Fracture mechanism of Mg–3Al–1Zn sheet at the biaxial state with respect to forming temperatures

• Formability of AZ31 sheet was evaluated in the limit dome height test.
• The limit height at 523 K increases 192% compared with one at room temperature.
• Fracture mechanism changes from brittle to ductile.
• Under the biaxial stretching state, dominant texture does not change.

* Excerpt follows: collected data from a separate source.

(* ===== verification/Printf.v ===== *)
(** * Formatted output

    kernel/uart/printf.c.  The output buffer is an object of its own; a store
    past its end is undefined behaviour, and so is a [va_arg] of a type other
    than the argument's or past the last argument. *)

From S2P Require Import Prelude KString.

Record format_out := mkOut { fo_buf : list Z; fo_size : Z; fo_len : Z }.

Definition format_emit (out : format_out) (c : Z) : outcome format_out :=
  let len := fo_len out in
  buf ← (if negb (fo_size out =? 0) && (to_u64 (len + 1) <? fo_size out) then
           if (Z.to_nat len <? length (fo_buf out))%nat then Ok (<[Z.to_nat len := c]> (fo_buf out)) else Fault
         else Ok (fo_buf out));
  Ok (mkOut buf (fo_size out) (to_u64 (len + 1))).

Fixpoint format_chars (out : format_out) (s : list Z) : outcome format_out :=
  match s with
  | [] => Fault
  | c :: s => if c =? 0 then Ok out else out ← format_emit out c; format_chars out s
  end.

(** "(null)" *)
Definition null_text : list Z := [40; 110; 117; 108; 108; 41; 0].

Definition format_str (out : format_out) (s : option (list Z)) : outcome format_out :=
  format_chars out (match s with None => null_text | Some s => s end).

(** "0123456789abcdef" *)
Definition digits : list Z := [48; 49; 50; 51; 52; 53; 54; 55; 56; 57; 97; 98; 99; 100; 101; 102; 0].

(** [char buf[32]] *)
Definition FORMAT_BUF : nat := 32.

(** The digits of a number, the last first; [room] is what is left of the
    buffer. *)
Fixpoint uint_digits (room : nat) (value base : Z) : outcome (list Z) :=
  match room with
  | O => Ok []
  | S room =>
      if value =? 0 then Ok [] else
      d ← checked (digits !! Z.to_nat (value mod base));
      ds ← uint_digits room (value / base) base;
      Ok (d :: ds)
  end.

Magnesium (Mg) sheet has been of great interest in automobile industries to make a light-weight design although it has low formability at the room temperature compared with steel sheets. It is required to elevate forming temperature to enhance the formability of Mg sheet, which enables increase of active slip systems in Hexagonal close packed (HCP) crystal structure. This paper demonstrates the effect of forming temperature on the formability of Mg–3Al–1Zn sheet, which is evaluated by the Limit Dome Height (LDH) test at temperature of 423 K, 523 K, and room temperature. The variation of dome heights depending on the forming temperature has been investigated to stand for its formability, and punch stroke and loads have been compared with each other. It has been tried to correlate the fracture mechanism with formability of AZ31 sheet with respect to the forming temperature by investigating the fracture surfaces with optical microscopy (OM) and orientation imaging microscopy (OIM) analyses.